During the shortage, significant investment was pumped into the global fibre optic industry. Significant capacity expansions and greenfield plants came on stream in 2019, however, this happened to coincide with a sharp retreat in Chinese demand as the domestic market entered a transitionary phase, which was later compounded on a global scale by Covid-19. The 2019-2021 era was mired by excess capacity, elevated inventory levels and weakened demand – subsequently prices collapsed.

This was first apparent in China but later spread to Europe as Chinese manufacturers ramped up exports and sought to win market share through competitive pricing. This weighed heavy on international markets resulting in record low bare fibre prices across both China and Europe as assessed in March and May 2021. As demand and sentiment began to improve post-pandemic globally, G652.D bare fibre prices began to recover strongly.
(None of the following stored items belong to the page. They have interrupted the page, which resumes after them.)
(** [Bubble(x, y, radius, speed, colorIndex = 0)]; the body sets
    [velocity.y = speed]. *)
Definition new (x y radius speed : float32) (colorIndex : Z) : t :=
  set_velocity_y speed (mk (GameObject.new x y radius) colorIndex speed false).

(** [Bubble::update], statement by statement. *)
Definition update `{Platform} (deltaTime : float32) (b : t) : t :=
  (* velocity.y += 0.1f * deltaTime * speed; *)
  let b1 := set_velocity_y
              (fadd (Vector2D.y (velocity b))
                    (fmul (fmul (lit 1 10) deltaTime) (speed b))) b in
  (* velocity.x = std::sin(position.y * 0.01f) * 0.5f; *)
  let b2 := set_velocity_x
              (fmul (sinf (fmul (Vector2D.y (position b1)) (lit 1 100))) (lit 5 10)) b1 in
  (* GameObject::update(deltaTime); *)
  with_base (GameObject.update deltaTime) b2.

End Bubble.

(** ** [class Bullet : public GameObject] *)

Module Bullet.

Record t : Type := mk {
  base : GameObject.t;
  speed : float32;
  maxDistance : float32;
  distanceTraveled : float32
}.

Definition position (b : t) : Vector2D.t := GameObject.position (base b).
Definition velocity (b : t) : Vector2D.t := GameObject.velocity (base b).
Definition radius (b : t) : float32 := GameObject.radius (base b).
Definition active (b : t) : bool := GameObject.active (base b).

Definition with_base (f : GameObject.t -> GameObject.t) (b : t) : t :=
  mk (f (base b)) (speed b) (maxDistance b) (distanceTraveled b).
Definition set_active (a : bool) (b : t) : t :=
  with_base (GameObject.set_active a) b.
Definition set_distanceTraveled (d : float32) (b : t) : t :=
  mk (base b) (speed b) (maxDistance b) d.
(** C9. [/bet] fails, creating no wager and leaving the state (and with it
    every balance) as it was, exactly when the round is not open for
    betting, or the account already has a wager on the round, or the
    balance does not cover the stake; otherwise it stores the wager, pending
    and under a new [_id], and debits the stake from the wallet. *)
Theorem bet_fails_exactly_when_refused
    (rev : Revision) (uid gid : ObjectId) (type value : string) (amt : Z)
    (s : State) :
  let r := (post_bet rev uid gid type value amt s).1 in
  let s' := (post_bet rev uid gid type value amt s).2 in
  (bet_refused uid gid amt s ↔ ∃ message, r = error 400 message) ∧
  (bet_refused uid gid amt s → s' = s) ∧
  (¬ bet_refused uid gid amt s →
   ∃ id balance,
     r = json ("Bet placed successfully",
               (id, mkBet uid gid type value amt pending 0)) ∧
     bets s !! id = None ∧
     bets s' = <[id := mkBet uid gid type value amt pending 0]> (bets s) ∧
     wallets s !! uid = Some balance ∧
     wallets s' = <[uid := balance - amt]> (wallets s) ∧
     games s' = games s).
Proof.
  intros r s'.
  destruct (games s !! gid) as [game |] eqn:Hgame.
  2: { assert (bet_refused uid gid amt s) as Href.
       { left. unfold not_open. by rewrite Hgame. }
       assert (post_bet rev uid gid type value amt s =
               (error 400 "Game is not accepting bets", s)) as Hrun.
       { unfold post_bet. by rewrite Hgame. }
       subst r s'. rewrite Hrun. simpl.
       split; [split; eauto |]. split; [done | tauto]. }
  destruct (decide (status game = betting)) as [Hst | Hst].
  2: { assert (bet_refused uid gid amt s) as Href.
       { left. unfold not_open. rewrite Hgame. simpl. congruence. }
       assert (post_bet rev uid gid type value amt s =
               (error 400 "Game is not accepting bets", s)) as Hrun.
       { unfold post_bet. rewrite Hgame. by rewrite decide_False. }
       subst r s'. rewrite Hrun. simpl.
       split; [split; eauto |]. split; [done | tauto]. }
  destruct (findOne_bet uid gid (bets s)) as [existing |] eqn:Hbet.
  { assert (bet_refused uid gid amt s) as Href.
    { right. left. destruct (decide (already_bet uid gid s)) as [| Hno]; [done |].
      apply findOne_bet_None in Hno. congruence. }
    assert (post_bet rev uid gid type value amt s =
            (error 400 "You have already placed a bet for this game", s)) as Hrun.
    { unfold post_bet. rewrite Hgame. rewrite decide_True by done. by rewrite Hbet. }
    subst r s'. rewrite Hrun. simpl.
    split; [split; eauto |]. split; [done | tauto]. }
  apply findOne_bet_None in Hbet.
  destruct (wallets s !! uid) as [balance |] eqn:Hw.
  2: { assert (bet_refused uid gid amt s) as Href.
       { right. right. intros (bal & Hbal & _). congruence. }
       assert (post_bet rev uid gid type value amt s =
               (error 400 "Insufficient balance", s)) as Hrun.
       { unfold post_bet. rewrite Hgame. rewrite decide_True by done.
         apply findOne_bet_None in Hbet. by rewrite Hbet, Hw. }
       subst r s'. rewrite Hrun. simpl.
       split; [split; eauto |]. split; [done | tauto]. }
  destruct (Z.lt_ge_cases balance amt) as [Hlt | Hge].
  { assert (bet_refused uid gid amt s) as Href.
    { right. right. intros (bal & Hbal & Hle). rewrite Hw in Hbal.
      injection Hbal as <-. lia. }
    assert (post_bet rev uid gid type value amt s =
            (error 400 "Insufficient balance", s)) as Hrun.
    { unfold post_bet. rewrite Hgame. rewrite decide_True by done.
      apply findOne_bet_None in Hbet. rewrite Hbet, Hw.
      destruct (Z.ltb_spec balance amt); [done | lia]. }
    subst r s'. rewrite Hrun. simpl.
    split; [split; eauto |]. split; [done | tauto]. }
  assert (¬ bet_refused uid gid amt s) as Hok.
  { intros [Hno | [Hdup | Hins]].
    - apply Hno. rewrite Hgame. simpl. by rewrite Hst.
    - by apply Hbet.
    - apply Hins. by exists balance. }
  pose proof (post_bet_accepted rev uid gid type value amt s game balance
                Hgame Hst Hbet Hw Hge) as Hrun.
  simpl in Hrun. subst r s'. rewrite Hrun. simpl.
  split; [| split].
  - split; [done |]. intros [message Hmsg]. discriminate.
  - done.
  - intros _. exists (fresh (dom (bets s))), balance.
    repeat split; try done. apply fresh_bet_id.
Qed.

Lemma bet_fails_exactly_when_refused_witness :
  let s := set_wallets <[10%positive := 30]> demo_state in
  (post_bet games_js 7 1 "size" "small" 10 s).2 = s ∧
  ∃ id balance,
    (post_bet games_js 10 1 "size" "small" 10 s).1 =
    json ("Bet placed successfully", (id, mkBet 10 1 "size" "small" 10 pending 0)) ∧
    bets s !! id = None ∧
    bets (post_bet games_js 10 1 "size" "small" 10 s).2 =
    <[id := mkBet 10 1 "size" "small" 10 pending 0]> (bets s) ∧
    wallets s !! 10%positive = Some balance ∧
    wallets (post_bet games_js 10 1 "size" "small" 10 s).2 =
    <[10%positive := balance - 10]> (wallets s) ∧
    games (post_bet games_js 10 1 "size" "small" 10 s).2 = games s.
Proof.
  intros s.
  destruct (bet_fails_exactly_when_refused games_js 7 1 "size" "small" 10 s)
    as (_ & Hrefused & _).
  destruct (bet_fails_exactly_when_refused games_js 10 1 "size" "small" 10 s)
    as (_ & _ & Haccepted).
  split.
  - apply Hrefused. right. left.
    exists 1%positive, (mkBet 7 1 "number" "3" 10 pending 0).
    split; [reflexivity | split; reflexivity].
  - apply Haccepted. intros [Hno | [Hdup | Hins]].
    + apply Hno. reflexivity.
    + revert Hdup. apply findOne_bet_None. reflexivity.
    + apply Hins. exists 30. split; [reflexivity | lia].
Defined.

(** C10. [/bet] does not check that the stake is positive.  For an open
    round, an account without a wager on it, a wallet with a balance of
    zero or more and a stake of zero or less, the balance test passes, the
    wager is stored with that stake, and the new balance, the old one minus
    the stake, is the old one for a stake of zero and strictly more for a
    negative stake. *)
Theorem nonpositive_stake_is_accepted
    (rev : Revision) (uid gid : ObjectId) (type value : string) (amt : Z)
    (s : State) (game : Game) (balance : Z) :
  games s !! gid = Some game → status game = betting →
  ¬ already_bet uid gid s →
  wallets s !! uid = Some balance → 0 <= balance → amt <= 0 →
  let r := (post_bet rev uid gid type value amt s).1 in
  let s' := (post_bet rev uid gid type value amt s).2 in
  ∃ id,
    r = json ("Bet placed successfully",
              (id, mkBet uid gid type value amt pending 0)) ∧
    bets s !! id = None ∧
    bets s' !! id = Some (mkBet uid gid type value amt pending 0) ∧
    wallets s' !! uid = Some (balance - amt) ∧
    (amt = 0 → wallets s' !! uid = Some balance) ∧
    (amt < 0 → ∃ balance', wallets s' !! uid = Some balance' ∧ balance < balance').
Proof.
  intros Hgame Hst Hnobet Hw Hbal Hamt r s'.
  assert (amt <= balance) as Hle by lia.
  pose proof (post_bet_accepted rev uid gid type value amt s game balance
                Hgame Hst Hnobet Hw Hle) as Hrun.
  simpl in Hrun. subst r s'. rewrite Hrun. simpl.
  exists (fresh (dom (bets s))).
  rewrite !lookup_insert_eq.
  repeat split; try done.
  - apply fresh_bet_id.
  - intros ->. f_equal. lia.
  - intros Hneg. exists (balance - amt). split; [done | lia].
Qed.

Lemma nonpositive_stake_is_accepted_witness :
  let s := set_wallets <[10%positive := 30]>
             (mkState {[ 1%positive := demo_game ]} ∅ ∅ [] false false false false [] None)
  in
  ∃ id,
    (post_bet monitored_js 10 1 "color" "red" (-50) s).1 =
    json ("Bet placed successfully", (id, mkBet 10 1 "color" "red" (-50) pending 0)) ∧
    bets s !! id = None ∧
    bets (post_bet monitored_js 10 1 "color" "red" (-50) s).2 !! id =
    Some (mkBet 10 1 "color" "red" (-50) pending 0) ∧
    wallets (post_bet monitored_js 10 1 "color" "red" (-50) s).2 !! 10%positive =
    Some (30 - -50) ∧
    (-50 = 0 →
     wallets (post_bet monitored_js 10 1 "color" "red" (-50) s).2 !! 10%positive =
     Some 30) ∧
    (-50 < 0 →
     ∃ balance',
       wallets (post_bet monitored_js 10 1 "color" "red" (-50) s).2 !! 10%positive =
       Some balance' ∧ 30 < balance').
Proof.
  intros s.
  apply (nonpositive_stake_is_accepted monitored_js 10 1 "color" "red" (-50) s
           demo_game 30).
  - reflexivity.
  - reflexivity.
  - apply findOne_bet_None. reflexivity.
  - reflexivity.
  - lia.
  - lia.
Defined.
(** C4: at every pass [i] with [1 <= i < nsteps], with [th] the candidate
    and [new] its log value, [prev] and [old] row [i - 1] and its log
    value, and [r] the uniform draw of the pass: if [new - old > log r]
    then [chain[i] = th] and [log_likes[i] = new], otherwise
    [chain[i] = chain[i - 1]] and [log_likes[i] = log_likes[i - 1]]; and
    when [new >= old], both finite, the candidate is taken whatever draw
    [r] of [[0, 1)] comes. *)
Theorem acceptance_rule (st : state) (i : nat) :
  mcmc_final ln_posterior nsteps ndim theta0 stepsize args g = Some st ->
  (1 <= i < nsteps)%nat ->
  exists (prev th : list npfloat) (old new : npfloat),
    chain st !! (i - 1)%nat = Some prev /\
    log_likes st !! (i - 1)%nat = Some old /\
    propose ndim stepsize g i prev = Some (Array th) /\
    ln_likelihood th args = Some new /\
    (fgtb (fsub new old) (flog (rand g i)) = true ->
       chain st !! i = Some th /\ log_likes st !! i = Some new) /\
    (fgtb (fsub new old) (flog (rand g i)) = false ->
       chain st !! i = Some prev /\ log_likes st !! i = Some old) /\
    (forall a b : R,
       new = Fin a -> old = Fin b -> b <= a -> unit_interval (uniform g i) ->
       chain st !! i = Some th /\ log_likes st !! i = Some new).
Proof.
  intros Hfin Hi.
  destruct (final_outcome st i Hfin Hi)
    as (prev & th & new & old & Hprev & Hprop & Hnew & Hold & Hres).
  exists prev, th, old, new.
  do 4 (split; [assumption|]).
  split; [|split].
  - intros Hacc. unfold accepts in Hres. rewrite Hacc in Hres. exact Hres.
  - intros Hacc. unfold accepts in Hres. rewrite Hacc in Hres. exact Hres.
  - intros a b -> -> Hab Hr. unfold rand in Hres.
    rewrite (accepts_uphill a b _ Hab Hr) in Hres. exact Hres.
Qed.
(** Successive days of the conversion are successive calendar dates. *)
Lemma unix_date_step n :
  0 <= n < max_days ->
  date_of (unix_secs_to_ymd_hms ((n + 1) * 86400)) =
  next_date (date_of (unix_secs_to_ymd_hms (n * 86400))).
Proof.
  intros Hn. rewrite !unix_date_era by (rewrite Z.div_mul by lia; lia).
  rewrite !Z.div_mul by lia. rewrite next_date_shift.
  set (z := n + 719468). replace (n + 1 + 719468) with (z + 1) by lia.
  pose proof (Z.mod_pos_bound z 146097 ltac:(lia)) as Hdoe.
  rewrite (era_step _ Hdoe).
  pose proof (Z.div_mod z 146097 ltac:(lia)) as E.
  case_match eqn:Ez; bool_to_prop.
  - assert ((z + 1) / 146097 = z / 146097 + 1) as -> by (symmetry; apply Z.div_unique with 0; lia).
    assert ((z + 1) mod 146097 = 0) as -> by (symmetry; apply Z.mod_unique with (z / 146097 + 1); lia).
    unfold shift_years; simpl. do 2 f_equal. lia.
  - assert ((z + 1) / 146097 = z / 146097) as -> by (symmetry; apply Z.div_unique with (z mod 146097 + 1); lia).
    assert ((z + 1) mod 146097 = z mod 146097 + 1) as ->; [|done].
    symmetry. apply Z.mod_unique with (z / 146097); lia.
Qed.

Lemma unix_date_midnight (n : nat) :
  Z.of_nat n <= max_days ->
  date_of (unix_secs_to_ymd_hms (Z.of_nat n * 86400)) = calendar n.
Proof.
  induction n as [|n IH]; intros Hn; [vm_compute; reflexivity|].
  rewrite Nat2Z.inj_succ, <- Z.add_1_r, unix_date_step by lia. cbn [calendar]. f_equal. apply IH. lia.
Qed.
Understanding recent trends and the impact of cost inflation

G652.D bare fibre prices for India, Europe and China recovered strongly since 2021 Q1

In terms of recent trends, bare fibre spot prices began to rally in late-Q3 2021 and well into 2022, with prices across all three markets surpassing pre-pandemic levels. Whilst there are many factors supporting this rally in prices, such as a much-improved demand outlook, the biggest driver has been the significant increase in production costs. Almost all input costs have experienced some form of inflation or significant jump in price. This includes silica tetrachloride (where prices are up 150% since 2021 H1), helium (near-doubling in prices over the last year) as well as energy, which in the case of Europe are up more than five times what they were at the start of the year.

It is this structural increase in bare fibre production costs which have supported a higher price floor across all the major markets. Of course, given current healthy demand levels, most, if not all, of these increases have been passed down the value chain onto customers. However, CRU understands we are fast approaching the limit as to how much more can be passed on.

Is the bare fibre price rally coming to an end?

Bare fibre prices have increased strongly since March-2021. Indeed, according to CRU’s assessment in July, Chinese and European G652.D bare fibre prices reached $4.50/ F-km and $6.30/ F-Km, up 67% and 70% respectively from the record lows experienced in 2021 Q1. However, G652.D bare fibre spot prices in September have begun to turn a corner. Indeed, domestic spot prices in China have stagnated, whilst in India, prices have eased back INR5 /F-km.

Given exchange rate fluctuations, once converted to USD this has seen $0.10 /F-km wiped off both price series which has resulted in CRU’s Optical Fibre Price Index (CRUofpi) falling for the first time since March 2021 – albeit down just 0.1%. On initial review it appears the bare fibre price rally, which has dominated the last 18 months, is running out of steam.

The European market bucks this trend a little. Domestic G652.D bare fibre spot prices there have actually increased by a further $0.20 /F-km compared to July, although given currency movements, this equates to a rollover in EUR terms. Rising energy prices and persistent tightness in 2022 Q4 could support European prices at elevated levels for longer, although softening demand will act as a drag. Overall, we expect some stabilisation in European prices as we approach the end of the year. There is scope for Indian fibre prices to edge back further, whilst in China, the spot market awaits news of the upcoming China Mobile tender. Early indications suggest this could be settled at 10% higher compared to the prior tender, which would mean implied bare fibre prices of around $4.30-$4.40/F-km – equivalent to current spot price levels.

CRU bi-monthly bare fibre spot price assessment

Outlook for bare fibre prices in 2023 and beyond

CRU expects bare fibre prices globally to ease back from 2023. Driving this view, we expect cost pressures in fibre production to fall in H2 and into next year as raw material supply constraints ease. Other input costs such as energy should also begin to normalise from 2023, although this will take longer for Europe. Additional fibre capacity in the form of Corning’s new fibre plant in Poland may also act to dampen the underlying price environment in Europe next year and beyond.